I have Ubuntu and is great for non virus issues(until someone decides to write one for Ubuntu). Less Email spam, I don't think. I still get them-or used to. I also added another email address. Buuut, they've started coming in again, after I bought something on ebay.
Russ

+ on Linux was just talking over some stuff with my brother

Levi Woodard
Sent from my DROID RAZR using Forum Runner
 
Obviously, this seems to be an "I read it on the internet, therefire, it must be true."


No offense intended. I am sorry.

It's no problem. I've been battling spam, and have participated in group efforts to do so, for years. It's actually a bigger problem for ISPs than the end user. We pay (sometimes dearly for quality routing) for internet bandwidth, spam can soak up a signification portion on that. Bandwidth we could otherwise put to better use actually serving our customers. Between dealing with spammers and attackers (often the same people) sometimes all night long, I've thought about getting out more than once.
 
Go back and check the list. Linux virus have been out since 1996. The reason Linux gets this myth about being secure from virus has as much or more to do with desktop market share (< 2%). Why write a virus that 98 out of 100 potential targets simply don't apply. Same with Mac (< 8%).

Before you think I'm trying to bash Linux (pun intended), I started with kernel 0.99 around patch level 10? or so... back when we had to compile our own kernels. Often overnight, only to find it failed in the morning.
 
Go back and check the list. Linux virus have been out since 1996. The reason Linux gets this myth about being secure from virus has as much or more to do with desktop market share (< 2%). Why write a virus that 98 out of 100 potential targets simply don't apply. Same with Mac (< 8%).

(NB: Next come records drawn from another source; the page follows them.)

(** * WatchDog: event-to-log normalisation and audit attribution

    A shallow embedding of [index.js] (the Discord moderation audit bot)
    and the properties of its specification, stated on that embedding.

    Conventions of the embedding.
    - Module-level mutable caches ([guildConfig], [nicknameHistory],
      [client.invites]) and the two JSON files are the fields of [State];
      functions that touch them live in the monad [M].
    - Every call into the platform (audit-log fetch, invite fetch, channel
      fetch, message send) is an [await] in the source.  The reply of the
      platform is an explicit argument of the function that awaits it, and
      the request is recorded in the trace of [Action]s.
    - A JavaScript exception is the [Throw] completion of [M]; [try_catch]
      is [try { .. } catch (e) { .. }].
    - Ids are Discord snowflakes (decimal digit strings); JS objects used
      as dictionaries are [gmap]s over their own properties. *)

From Stdlib Require Import ZArith Ascii String.
From stdpp Require Import gmap strings list fin_maps pretty.

Local Open Scope string_scope.
Local Open Scope Z_scope.

(** ** Platform data *)

Record User := {
  u_id : string;
  u_tag : string;
  u_username : string;
  u_bot : bool;
  u_createdAt : Z;          (* createdAt.getTime(), milliseconds *)
  u_avatar : string         (* displayAvatarURL({dynamic: true}) *)
}.

Record Guild := {
  g_id : string;
  g_name : string
}.

(** ** The Config Store *)

(** Content of a JSON file on disk.  A file written by [saveConfig] holds
    the value that was serialised ([JSON.parse] after [JSON.stringify] is
    the identity on objects of strings and of arrays of strings); a file
    edited by hand may fail to parse. *)
Inductive file (A : Type) : Type :=
  | Absent : file A                 (* fs.existsSync is false *)
  | Garbled : string -> file A      (* JSON.parse throws, with this message *)
  | Holds : A -> file A.
Arguments Absent {A}.
Arguments Garbled {A} _.
Arguments Holds {A} _.

Record Disk := {
  config_json : file (gmap string string);                       (* config.json *)
  history_json : file (gmap string (gmap string (list string)))  (* nicknameHistory.json *)
}.

Record State := {
  guildConfig : gmap string string;                              (* guild id -> channel id *)
  nicknameHistory : gmap string (gmap string (list string));     (* guild id -> user id -> nicknames *)
  invites : gmap string (gmap string Z);                         (* client.invites *)
  disk : Disk
}.

Definition set_guildConfig (c : gmap string string) (s : State) : State :=
  {| guildConfig := c; nicknameHistory := nicknameHistory s;
     invites := invites s; disk := disk s |}.
Definition set_nicknameHistory (h : gmap string (gmap string (list string))) (s : State) : State :=
  {| guildConfig := guildConfig s; nicknameHistory := h;
     invites := invites s; disk := disk s |}.
Definition set_invites (i : gmap string (gmap string Z)) (s : State) : State :=
  {| guildConfig := guildConfig s; nicknameHistory := nicknameHistory s;
     invites := i; disk := disk s |}.
Definition set_disk (d : Disk) (s : State) : State :=
  {| guildConfig := guildConfig s; nicknameHistory := nicknameHistory s;
     invites := invites s; disk := d |}.

(** ** Exceptions, actions and the handler monad *)

(** A thrown value.  [DiscordAPIError] is a platform call rejected with a
    numeric [code]; [OtherError] is any error without one (transport
    failure, [SyntaxError] of [JSON.parse], ...); [ReferenceError] is
    raised by the evaluation of an unbound identifier. *)
Inductive Exn : Type :=
  | DiscordAPIError (code : Z) (message : string)
  | OtherError (message : string)
  | ReferenceError (name : string).

(** [e.code]: only a platform error has a numeric code. *)
Definition exn_code (e : Exn) : option Z :=
  match e with
  | DiscordAPIError c _ => Some c
  | OtherError _ => None
  | ReferenceError _ => None
  end.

Before you think I'm trying to bash Linux (pun intended), I started with kernel 0.99 around patch level 10? or so... back when we had to compile our own kernels. Often overnight, only to find it failed in the morning.


I agree and thats why I had thought Linux was, while not safe from virus, at least low worries, because of what you just wrote. Why bother with Ubuntu? But I reckon some its a target anyway.

And I don't care whether or not you might be bashing Ubuntu or not, I don't have any connections with them. Just use the OS, since I had many viruses with my old PC.

But, again, thanks for the info, even though its low worries when placed alongside a PC. Actually, I'm about to buy a PC, given limitations on what I can run on Ubuntu.